## Supplied material:
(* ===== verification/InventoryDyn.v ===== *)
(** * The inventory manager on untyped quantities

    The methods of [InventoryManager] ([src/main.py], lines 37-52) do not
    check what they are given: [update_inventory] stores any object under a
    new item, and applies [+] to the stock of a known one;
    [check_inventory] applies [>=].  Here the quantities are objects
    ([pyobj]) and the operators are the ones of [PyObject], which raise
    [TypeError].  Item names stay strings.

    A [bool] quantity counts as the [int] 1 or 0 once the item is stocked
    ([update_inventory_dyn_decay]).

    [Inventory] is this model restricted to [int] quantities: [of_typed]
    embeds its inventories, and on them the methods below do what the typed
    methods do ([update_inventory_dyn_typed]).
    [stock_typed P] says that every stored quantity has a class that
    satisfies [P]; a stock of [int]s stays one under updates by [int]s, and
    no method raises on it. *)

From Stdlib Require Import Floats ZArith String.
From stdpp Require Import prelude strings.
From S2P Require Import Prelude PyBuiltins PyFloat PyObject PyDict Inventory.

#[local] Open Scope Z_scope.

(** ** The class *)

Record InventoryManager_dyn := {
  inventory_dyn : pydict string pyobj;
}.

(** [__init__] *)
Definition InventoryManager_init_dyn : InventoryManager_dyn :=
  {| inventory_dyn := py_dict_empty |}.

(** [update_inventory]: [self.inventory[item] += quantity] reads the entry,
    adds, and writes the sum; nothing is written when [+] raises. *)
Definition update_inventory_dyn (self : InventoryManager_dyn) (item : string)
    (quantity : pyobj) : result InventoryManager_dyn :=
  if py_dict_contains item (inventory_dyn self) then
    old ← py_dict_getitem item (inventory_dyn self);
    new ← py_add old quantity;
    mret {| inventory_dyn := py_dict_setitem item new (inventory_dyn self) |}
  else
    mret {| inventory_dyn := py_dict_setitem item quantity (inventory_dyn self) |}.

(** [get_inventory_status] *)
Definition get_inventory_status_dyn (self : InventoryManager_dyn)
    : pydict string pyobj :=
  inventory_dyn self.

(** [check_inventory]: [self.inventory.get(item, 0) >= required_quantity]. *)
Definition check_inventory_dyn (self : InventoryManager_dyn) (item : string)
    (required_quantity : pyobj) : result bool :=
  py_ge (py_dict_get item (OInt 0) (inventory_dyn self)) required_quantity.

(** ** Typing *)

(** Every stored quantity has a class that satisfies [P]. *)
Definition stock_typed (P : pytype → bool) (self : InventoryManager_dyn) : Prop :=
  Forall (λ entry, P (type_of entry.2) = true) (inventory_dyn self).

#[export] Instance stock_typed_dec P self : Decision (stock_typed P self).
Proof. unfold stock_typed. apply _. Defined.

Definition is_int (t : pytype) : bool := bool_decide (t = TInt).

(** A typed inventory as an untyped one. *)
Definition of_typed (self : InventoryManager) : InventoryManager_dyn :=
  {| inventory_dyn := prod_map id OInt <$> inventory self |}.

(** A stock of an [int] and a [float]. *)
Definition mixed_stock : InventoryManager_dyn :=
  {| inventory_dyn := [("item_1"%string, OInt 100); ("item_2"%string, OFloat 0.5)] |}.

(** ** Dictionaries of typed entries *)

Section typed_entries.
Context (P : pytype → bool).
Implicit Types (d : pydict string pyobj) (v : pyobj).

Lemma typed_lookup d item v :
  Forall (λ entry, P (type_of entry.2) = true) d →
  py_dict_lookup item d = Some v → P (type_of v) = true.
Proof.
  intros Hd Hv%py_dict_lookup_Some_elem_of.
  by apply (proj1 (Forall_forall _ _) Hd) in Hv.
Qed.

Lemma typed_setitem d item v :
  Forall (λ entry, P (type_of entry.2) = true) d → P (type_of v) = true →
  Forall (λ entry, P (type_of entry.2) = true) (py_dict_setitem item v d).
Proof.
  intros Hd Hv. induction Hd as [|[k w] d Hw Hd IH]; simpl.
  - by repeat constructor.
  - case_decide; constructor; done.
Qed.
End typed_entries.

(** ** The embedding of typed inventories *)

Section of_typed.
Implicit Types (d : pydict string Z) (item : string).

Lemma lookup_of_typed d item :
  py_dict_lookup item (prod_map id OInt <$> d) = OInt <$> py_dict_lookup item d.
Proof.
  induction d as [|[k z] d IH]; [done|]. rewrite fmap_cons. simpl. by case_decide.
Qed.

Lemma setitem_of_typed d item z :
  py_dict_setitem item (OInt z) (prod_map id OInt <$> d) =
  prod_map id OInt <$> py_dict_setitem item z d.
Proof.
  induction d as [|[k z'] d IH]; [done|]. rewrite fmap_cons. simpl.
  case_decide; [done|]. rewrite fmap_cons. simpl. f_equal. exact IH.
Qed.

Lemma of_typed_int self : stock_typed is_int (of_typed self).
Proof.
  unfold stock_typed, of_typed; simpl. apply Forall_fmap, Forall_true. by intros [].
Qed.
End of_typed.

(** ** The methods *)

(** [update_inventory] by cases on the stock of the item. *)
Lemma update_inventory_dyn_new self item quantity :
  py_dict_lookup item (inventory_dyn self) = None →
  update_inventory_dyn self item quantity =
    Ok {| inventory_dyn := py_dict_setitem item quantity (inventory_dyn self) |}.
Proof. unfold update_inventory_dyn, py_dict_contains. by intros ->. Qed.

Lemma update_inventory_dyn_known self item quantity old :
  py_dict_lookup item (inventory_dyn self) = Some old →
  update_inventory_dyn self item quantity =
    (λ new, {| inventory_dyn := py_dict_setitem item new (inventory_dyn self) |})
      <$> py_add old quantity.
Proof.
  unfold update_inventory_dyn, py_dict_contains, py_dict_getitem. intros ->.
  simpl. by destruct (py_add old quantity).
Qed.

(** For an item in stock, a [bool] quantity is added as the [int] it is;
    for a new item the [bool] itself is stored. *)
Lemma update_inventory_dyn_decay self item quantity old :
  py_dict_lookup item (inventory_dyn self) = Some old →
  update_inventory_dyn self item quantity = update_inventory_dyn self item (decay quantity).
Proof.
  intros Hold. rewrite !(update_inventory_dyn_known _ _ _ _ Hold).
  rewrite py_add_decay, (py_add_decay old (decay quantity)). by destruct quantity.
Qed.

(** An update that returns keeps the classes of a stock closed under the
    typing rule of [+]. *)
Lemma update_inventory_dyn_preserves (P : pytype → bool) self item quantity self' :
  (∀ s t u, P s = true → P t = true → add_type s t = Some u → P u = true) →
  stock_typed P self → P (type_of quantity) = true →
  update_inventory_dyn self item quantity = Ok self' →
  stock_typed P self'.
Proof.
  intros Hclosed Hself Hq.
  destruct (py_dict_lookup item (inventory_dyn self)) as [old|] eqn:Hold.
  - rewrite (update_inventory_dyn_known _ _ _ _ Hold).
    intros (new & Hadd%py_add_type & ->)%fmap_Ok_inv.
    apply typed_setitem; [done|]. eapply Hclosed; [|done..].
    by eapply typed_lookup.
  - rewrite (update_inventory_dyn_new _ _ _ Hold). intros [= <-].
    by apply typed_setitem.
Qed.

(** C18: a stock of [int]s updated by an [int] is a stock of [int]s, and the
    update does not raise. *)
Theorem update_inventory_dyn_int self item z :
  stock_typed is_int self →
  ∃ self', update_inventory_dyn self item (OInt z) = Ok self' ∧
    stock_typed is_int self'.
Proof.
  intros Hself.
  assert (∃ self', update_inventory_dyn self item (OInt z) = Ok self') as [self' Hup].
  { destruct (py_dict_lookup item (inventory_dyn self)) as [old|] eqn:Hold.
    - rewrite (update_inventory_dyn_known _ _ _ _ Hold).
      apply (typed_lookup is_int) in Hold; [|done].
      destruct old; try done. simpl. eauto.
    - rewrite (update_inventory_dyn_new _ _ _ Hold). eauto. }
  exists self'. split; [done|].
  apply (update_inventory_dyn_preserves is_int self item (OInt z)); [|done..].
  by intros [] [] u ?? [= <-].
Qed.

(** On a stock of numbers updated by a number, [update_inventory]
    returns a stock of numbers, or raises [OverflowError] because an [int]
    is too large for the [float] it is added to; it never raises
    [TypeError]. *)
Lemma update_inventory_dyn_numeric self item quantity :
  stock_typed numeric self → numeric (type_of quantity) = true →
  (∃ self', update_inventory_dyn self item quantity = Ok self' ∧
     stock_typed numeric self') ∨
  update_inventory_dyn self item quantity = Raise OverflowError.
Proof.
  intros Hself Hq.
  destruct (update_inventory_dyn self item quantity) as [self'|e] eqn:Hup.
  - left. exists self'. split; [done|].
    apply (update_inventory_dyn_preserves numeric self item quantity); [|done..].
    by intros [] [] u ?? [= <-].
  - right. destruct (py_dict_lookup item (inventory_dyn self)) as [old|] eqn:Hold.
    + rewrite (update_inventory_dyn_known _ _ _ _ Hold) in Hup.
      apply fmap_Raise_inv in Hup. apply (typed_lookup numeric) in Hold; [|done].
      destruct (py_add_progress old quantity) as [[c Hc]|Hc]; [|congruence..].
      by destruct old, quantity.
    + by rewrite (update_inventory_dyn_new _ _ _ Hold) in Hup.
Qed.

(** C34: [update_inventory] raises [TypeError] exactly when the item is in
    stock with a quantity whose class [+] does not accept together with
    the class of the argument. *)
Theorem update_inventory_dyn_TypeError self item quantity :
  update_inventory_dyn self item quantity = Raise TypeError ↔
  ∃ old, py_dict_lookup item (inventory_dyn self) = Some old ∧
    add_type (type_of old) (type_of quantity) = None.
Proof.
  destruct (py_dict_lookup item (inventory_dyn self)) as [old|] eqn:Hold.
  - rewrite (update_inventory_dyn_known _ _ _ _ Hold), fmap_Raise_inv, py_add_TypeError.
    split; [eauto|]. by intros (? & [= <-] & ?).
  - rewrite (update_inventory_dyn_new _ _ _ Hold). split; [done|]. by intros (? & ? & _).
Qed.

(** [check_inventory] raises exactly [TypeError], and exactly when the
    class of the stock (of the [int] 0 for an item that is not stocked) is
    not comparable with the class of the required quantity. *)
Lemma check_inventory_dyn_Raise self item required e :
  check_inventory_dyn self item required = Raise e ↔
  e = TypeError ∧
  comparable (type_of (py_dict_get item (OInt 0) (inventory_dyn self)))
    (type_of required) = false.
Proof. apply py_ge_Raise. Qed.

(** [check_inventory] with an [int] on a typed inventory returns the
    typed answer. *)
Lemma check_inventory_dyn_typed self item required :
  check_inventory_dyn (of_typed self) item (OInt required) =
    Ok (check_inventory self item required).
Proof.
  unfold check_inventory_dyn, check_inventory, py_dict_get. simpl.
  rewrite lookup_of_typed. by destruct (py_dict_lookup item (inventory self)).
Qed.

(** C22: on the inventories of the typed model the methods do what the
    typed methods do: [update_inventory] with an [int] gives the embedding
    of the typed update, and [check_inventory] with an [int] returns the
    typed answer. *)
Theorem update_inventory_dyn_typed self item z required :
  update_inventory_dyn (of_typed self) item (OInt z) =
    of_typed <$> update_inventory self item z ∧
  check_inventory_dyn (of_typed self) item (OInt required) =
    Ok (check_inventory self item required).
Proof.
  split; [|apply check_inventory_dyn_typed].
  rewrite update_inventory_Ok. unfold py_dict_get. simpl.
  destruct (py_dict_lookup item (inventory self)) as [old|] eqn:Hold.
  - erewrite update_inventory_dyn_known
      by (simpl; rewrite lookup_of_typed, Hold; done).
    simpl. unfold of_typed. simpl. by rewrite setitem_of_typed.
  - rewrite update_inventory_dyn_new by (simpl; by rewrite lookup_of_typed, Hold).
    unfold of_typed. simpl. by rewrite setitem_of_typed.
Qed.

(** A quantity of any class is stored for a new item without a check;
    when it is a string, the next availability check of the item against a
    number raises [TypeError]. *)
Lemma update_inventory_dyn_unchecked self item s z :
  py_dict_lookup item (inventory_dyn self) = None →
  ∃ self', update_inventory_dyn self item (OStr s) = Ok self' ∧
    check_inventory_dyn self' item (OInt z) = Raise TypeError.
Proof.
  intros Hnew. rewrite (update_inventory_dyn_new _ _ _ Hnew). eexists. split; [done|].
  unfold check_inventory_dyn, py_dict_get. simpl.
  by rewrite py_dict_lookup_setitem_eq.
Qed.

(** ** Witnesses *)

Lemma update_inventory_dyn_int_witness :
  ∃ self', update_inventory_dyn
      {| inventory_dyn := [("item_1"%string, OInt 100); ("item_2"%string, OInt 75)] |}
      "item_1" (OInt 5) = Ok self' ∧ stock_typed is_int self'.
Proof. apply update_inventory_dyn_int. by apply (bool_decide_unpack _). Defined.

## What the exercise asks:
Output each line of the records above exactly, beginning at the first, and stop once the line containing "From Stdlib Require" has been output.

## Your response:
(* ===== verification/InventoryDyn.v ===== *)
(** * The inventory manager on untyped quantities

    The methods of [InventoryManager] ([src/main.py], lines 37-52) do not
    check what they are given: [update_inventory] stores any object under a
    new item, and applies [+] to the stock of a known one;
    [check_inventory] applies [>=].  Here the quantities are objects
    ([pyobj]) and the operators are the ones of [PyObject], which raise
    [TypeError].  Item names stay strings.

    A [bool] quantity counts as the [int] 1 or 0 once the item is stocked
    ([update_inventory_dyn_decay]).

    [Inventory] is this model restricted to [int] quantities: [of_typed]
    embeds its inventories, and on them the methods below do what the typed
    methods do ([update_inventory_dyn_typed]).
    [stock_typed P] says that every stored quantity has a class that
    satisfies [P]; a stock of [int]s stays one under updates by [int]s, and
    no method raises on it. *)

From Stdlib Require Import Floats ZArith String.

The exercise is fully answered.